By James Hilton
Propaganda in video games can take two basic forms — there are the games that are designed specifically to indoctrinate and proselytize, and those that inadvertently promote their own agendas through the use of generalization and stereotypes. As an episode of Penny Arcade’s Extra Creditz so astutely pointed out, the latter is a more effective means of propaganda because it isn’t designed to be propaganda.
These games speak to us on a subconscious level, slowly warping our real life opinions and viewpoints based on the content of the game. One of the worst offenders of the latter category is a deceptively simple and oft overlooked game, Angry Birds.
It seemed that I was the lone holdout against the Angry Birds phenomena for the longest time, as everyone and their cousin with an iPhone was consumed with firebombing animated pig fortresses with live birds for fun. Eventually, I did cave, partially out of boredom at work and partially to see what all the fuss was about.
When I finally delved into Angry Birds and began to pay attention to what I was doing, I noted a highly disturbing subtext.
We the player are recruited to aid the birds in their retaliatory measures against their enemy clan, the pigs. The pigs are depicted as slovenly, ignoramus types with misshapen eyes and drooling tongues. Simple animated cutscenes inform us that the pigs have pilfered several eggs from the birds’ nest; thus, our involvement in aiding the birds is justified. However, if we stop and consider this situation, we will realize that we only possess part of the story.
We are only assuming that the pigs are the enemies here; no prior information on the Bird/Pig feud is provided. How do we know that the birds aren’t subjugating the pigs under a totalitarian regime? What makes us so sure that the pigs aren’t starving because taxes in this land are so high? Perhaps their theft of the eggs is survival instinct kicking in and the birds are merely using this as an excuse to persecute them further.
We the player don’t know this because we’ve never bothered to ask, we only accept the birds’ version of the story as truth and join in on the persecution of the pigs without any prior research into the situation.
Angry birds is obviously pro-war propaganda and a thinly veiled attempt to justify further American troop involvement overseas. What are some of the colors of the birds? Red, white and blue — the American flag. Consider the black “bomb” bird — a representation of every African American demolitions expert in many American war films. Included as a purchasable extra in the game is a “boss” bird known as The Mighty Eagle — the national emblem of America itself. Angry birds is telling us that war is A- OK, and we don’t even realize it.
Now, all joking completely aside, toying with the notion of something so laughable got me thinking about actual propaganda in video games, specifically, how we can overlook underlying messages in games that aren’t directly designed to indoctrinate.
While it’s easy to read too deeply into things and spot conspiracies when one is actively looking for them (such as propaganda in something as ridiculous as Angry Birds), it is easy to overlook propaganda when it is unintentional and we aren’t expecting it.
For instance, “official” propaganda games such as America’s Army, a game aimed at high school students as an intentional recruitment tool, could be easily avoided if one does not want to be fed militaristic ideals.
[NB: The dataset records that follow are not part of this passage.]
Lemma trim_start_split s : exists w, s = w +:+ trim_start s /\ is_blank w = true.
Proof.
  induction s as [s IH] using (induction_ltof1 _ String.length).
  assert (Hskip : forall w r, s = w +:+ r -> String.length w > 0 -> trim_start s = trim_start r ->
            (forall t, trim_start (w +:+ t) = trim_start t) ->
            exists w', s = w' +:+ trim_start s /\ is_blank w' = true).
  { intros w r -> Hl Ht Hw. destruct (IH r) as (w' & Hr & Hb).
    { unfold ltof. rewrite app_string_length. lia. }
    exists (w +:+ w'). rewrite Ht, <- app_string_assoc, <- Hr. split; [done |].
    unfold is_blank. by rewrite Hw. }
  assert (Hstay : trim_start s = s -> exists w', s = w' +:+ trim_start s /\ is_blank w' = true).
  { intros ->. by exists "". }
  destruct s as [|a [|b [|c r]]]; simpl in *.
  - by apply Hstay.
  - destruct (ws1 a) eqn:E; [| by apply Hstay].
    apply (Hskip (String a "") ""); simpl; [done | lia | done | intros t; cbn; blanks].
  - destruct (ws1 a) eqn:E; [| destruct (ws2 a b) eqn:E2; [| by apply Hstay]].
    + apply (Hskip (String a "") (String b "")); simpl;
        [done | lia | done | intros t; cbn; blanks].
    + apply (Hskip (String a (String b "")) ""); simpl;
        [done | lia | done | intros t; cbn; blanks].
  - destruct (ws1 a) eqn:E; [| destruct (ws2 a b) eqn:E2; [| destruct (ws3 a b c) eqn:E3; [| by apply Hstay]]].
    + apply (Hskip (String a "") (String b (String c r))); simpl;
        [done | lia | done | intros t; cbn; blanks].
    + apply (Hskip (String a (String b "")) (String c r)); simpl;
        [done | lia | done | intros t; cbn; blanks].
    + apply (Hskip (String a (String b (String c ""))) r); simpl;
        [done | lia | done | intros t; cbn; blanks].
Qed.

Lemma trim_start_length s : String.length (trim_start s) <= String.length s.
Proof.
  destruct (trim_start_split s) as (w & Hs & _).
  apply (f_equal String.length) in Hs. rewrite app_string_length in Hs. lia.
Qed.

Lemma trim_end_split s : exists w, s = trim_end s +:+ w /\ is_blank w = true.
Proof.
  induction s as [|a s (w & Hs & Hw)]; [by exists "" |]. cbn [trim_end].
  destruct (is_blank (String a s)) eqn:E; [by exists (String a s) |].
  exists w. by rewrite app_string_cons, <- Hs.
Qed.


Lemma prefix_length p s : String.prefix p s = true -> String.length p <= String.length s.
Proof.
  revert s. induction p as [|a p IH]; intros [|b s]; simpl; try lia; try done.
  case_match; [| done]. intros Hp%IH. lia.
Qed.

Lemma str_rfind_bound p s n : str_rfind p s = Some n -> n + String.length p <= String.length s.
Proof.
  revert n. induction s as [|a s IH]; intros n; cbn [str_rfind].
  - destruct (String.prefix p "") eqn:E; intros; simplify_eq. by apply prefix_length in E.
  - destruct (str_rfind p s) as [k|]; [intros [= <-]; specialize (IH k eq_refl); simpl; lia |].
    destruct (String.prefix p (String a s)) eqn:E; intros; simplify_eq. by apply prefix_length in E.
Qed.

(** ** One turn of the loop *)

Lemma scan_limit_spec max_length units index s :
  units <= max_length ->
  match scan_limit max_length units index s with
  | Some i => exists k, i = index + k /\ k < String.length s
                        /\ units + utf16_count (str_take k s) <= max_length
                        /\ (k = 0 -> max_length < units + 2)
  | None => units + utf16_count s <= max_length
  end.
Proof.
  revert units index. induction s as [|a s IH]; intros units index Hu; simpl; [lia |].
  destruct (max_length <? units + byte_units a) eqn:E.
  - apply Nat.ltb_lt in E. exists 0. pose proof (byte_units_le_2 a). simpl. repeat split; lia.
  - apply Nat.ltb_ge in E. specialize (IH (units + byte_units a) (S index) E).
    destruct scan_limit as [i|]; [| lia].
    destruct IH as (k & -> & Hk & Hc & _). exists (S k). simpl. repeat split; lia.
Qed.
A message is far easier to ignore if it’s being thrown in one’s face and is easily recognizable.
However, a game like Modern Warfare 3, a game strictly intended to be entertainment, can be far more influential because it isn’t designed to be propaganda. Whereas America’s Army practically hands the player a recruitment form, MW3 merely depicts fighting for the glory of American as kick-ass. The game’s commandos are depicted as unstoppable heroes of the American military branch, and thus the player simply gets caught up in the rush of being an invincible macho-man.
When the player has Uncle Sam’s “I want YOU” image thrown in their face, they may be disgusted and off put and may not consider enlisting, but when the entertainment industry highlights the pulse pounding thrill of being an all-American hero, the player may develop a warped view of what war entails, especially when the horrors of it are downplayed, if they are mentioned at all.
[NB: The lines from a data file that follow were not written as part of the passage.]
Definition StErrorCode_parse (value : string) : option StErrorCode :=
  if value =?= "ST_CONNECT_FAILED" then Some StConnectFailed else
  if value =?= "ST_REQUEST_TIMEOUT" then Some StRequestTimeout else
  if value =?= "ST_CSRF_FETCH_FAILED" then Some StCsrfFetchFailed else
  if value =?= "ST_CSRF_MISSING" then Some StCsrfMissing else
  if value =?= "ST_SESSION_REJECTED" then Some StSessionRejected else
  if value =?= "ST_CHARACTER_LIST_FAILED" then Some StCharacterListFailed else
  if value =?= "ST_CHAT_LIST_FAILED" then Some StChatListFailed else
  if value =?= "ST_CHAT_NOT_FOUND" then Some StChatNotFound else
  if value =?= "ST_CHAT_PAYLOAD_INVALID" then Some StChatPayloadInvalid else
  if value =?= "ST_SETTINGS_INVALID" then Some StSettingsInvalid else
  if value =?= "ST_GENERATE_REJECTED" then Some StGenerateRejected else
  if value =?= "ST_GENERATE_RATE_LIMITED" then Some StGenerateRateLimited else
  if value =?= "ST_GENERATE_UPSTREAM_5XX" then Some StGenerateUpstream5xx else
  if value =?= "ST_GENERATE_IDLE_TIMEOUT" then Some StGenerateIdleTimeout else
  if value =?= "ST_GENERATE_HARD_TIMEOUT" then Some StGenerateHardTimeout else
  if value =?= "ST_GENERATE_STREAM_INVALID" then Some StGenerateStreamInvalid else
  if value =?= "ST_GENERATE_EMPTY" then Some StGenerateEmpty else
  if value =?= "ST_GENERATE_STATE_UNKNOWN" then Some StGenerateStateUnknown else
  if value =?= "ST_CONNECTOR_UNAVAILABLE" then Some StConnectorUnavailable else
  if value =?= "ST_CONNECTOR_AUTH_FAILED" then Some StConnectorAuthFailed else
  if value =?= "ST_CONNECTOR_VERSION_MISMATCH" then Some StConnectorVersionMismatch else
  if value =?= "ST_CONNECTOR_MEDIA_TYPE_REJECTED" then Some StConnectorMediaTypeRejected else
  if value =?= "ST_WRITE_NOT_READY" then Some StWriteNotReady else
  if value =?= "ST_TEST_SCOPE_REQUIRED" then Some StTestScopeRequired else
  if value =?= "ST_POLLER_NOT_OWNER" then Some StPollerNotOwner else
  if value =?= "ST_POLLER_EPOCH_MISMATCH" then Some StPollerEpochMismatch else
  if value =?= "ST_CHAT_LOCATOR_REJECTED" then Some StChatLocatorRejected else
  if value =?= "ST_CHAT_INTEGRITY_MISSING" then Some StChatIntegrityMissing else
  if value =?= "ST_CHAT_CONFLICT" then Some StChatConflict else
  if value =?= "ST_OPERATION_ID_REUSED" then Some StOperationIdReused else
  if value =?= "ST_BACKUP_FAILED" then Some StBackupFailed else
  if value =?= "ST_BACKUP_QUOTA_EXCEEDED" then Some StBackupQuotaExceeded else
  if value =?= "ST_WRITE_VERIFY_FAILED" then Some StWriteVerifyFailed else
  if value =?= "ST_COMMIT_PAYLOAD_TOO_LARGE" then Some StCommitPayloadTooLarge else
  if value =?= "ST_COMMIT_VALIDATION_FAILED" then Some StCommitValidationFailed else
  if value =?= "ST_COMMIT_FAILED" then Some StCommitFailed else
  if value =?= "ST_COMMIT_STATE_UNKNOWN" then Some StCommitStateUnknown else
  if value =?= "ST_DELIVERY_FAILED" then Some StDeliveryFailed else
  None.

#[export] Program Instance StErrorCode_codec : TextCodec StErrorCode :=
  {| as_str := StErrorCode_as_str; parse := StErrorCode_parse |}.
Next Obligation. solve_parse_as_str. Qed.
Next Obligation. unfold StErrorCode_parse, StErrorCode_as_str. solve_as_str_parse. Qed.

(** ** [StBridgeError] *)

Record StBridgeError := MkStBridgeError {
  e_code : StErrorCode;
  e_stage : StErrorStage;
  e_safe_message : string;
  e_safe_detail : option string;
  e_upstream_http_status : option Z;
  e_upstream_code : option string;
  e_endpoint_class : option string;
  e_retryable : bool;
  e_commit_state : CommitState;
  e_operation_id : option string;
  e_request_id : string;
  e_trace_id : string;
  e_duration_ms : option Z;
  e_attempt : Z;
}.

#[export] Instance StBridgeError_eq_dec : EqDecision StBridgeError.
Proof. solve_decision. Defined.

Notation StResult A := (result A StBridgeError).

Definition StBridgeError_new `{IdSource} (code : StErrorCode) (stage : StErrorStage)
    (safe_message : string) (retryable : bool) (commit_state : CommitState)
    : StBridgeError :=
  {| e_code := code; e_stage := stage; e_safe_message := safe_message;
     e_safe_detail := None; e_upstream_http_status := None;
     e_upstream_code := None; e_endpoint_class := None;
     e_retryable := retryable; e_commit_state := commit_state;
     e_operation_id := None; e_request_id := request_id; e_trace_id := new_id;
     e_duration_ms := None; e_attempt := 1 |}.

(** The field assignments [error.operation_id = Some(..)] and
    [error.safe_detail = ..] of the code. *)
Definition set_operation_id (id : string) (e : StBridgeError) : StBridgeError :=
  {| e_code := e_code e; e_stage := e_stage e; e_safe_message := e_safe_message e;
     e_safe_detail := e_safe_detail e;
     e_upstream_http_status := e_upstream_http_status e;
     e_upstream_code := e_upstream_code e; e_endpoint_class := e_endpoint_class e;
     e_retryable := e_retryable e; e_commit_state := e_commit_state e;
     e_operation_id := Some id; e_request_id := e_request_id e;
     e_trace_id := e_trace_id e; e_duration_ms := e_duration_ms e;
     e_attempt := e_attempt e |}.

Definition set_safe_detail (d : option string) (e : StBridgeError) : StBridgeError :=
  {| e_code := e_code e; e_stage := e_stage e; e_safe_message := e_safe_message e;
     e_safe_detail := d;
     e_upstream_http_status := e_upstream_http_status e;
     e_upstream_code := e_upstream_code e; e_endpoint_class := e_endpoint_class e;
     e_retryable := e_retryable e; e_commit_state := e_commit_state e;
     e_operation_id := e_operation_id e; e_request_id := e_request_id e;
     e_trace_id := e_trace_id e; e_duration_ms := e_duration_ms e;
     e_attempt := e_attempt e |}.

(** [StBridgeError::with_safe_detail]. *)
Definition with_safe_detail `{Redactor} (e : StBridgeError) (detail : string)
    : StBridgeError := set_safe_detail (redact_detail detail) e.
The bottom line is, we can be easily fooled when we aren’t being brazenly preached at, but we can be fooled when we are only expecting to be entertained — when our defenses are down.
Of course, we may take this a step too far and begin to see propaganda everywhere, even in places as ridiculous as Angry Birds. We should be aware of what our games are telling us, whether their messages are intentionally indoctrinatory or not. The truth does set us free, so merely being alert and aware can be defense enough.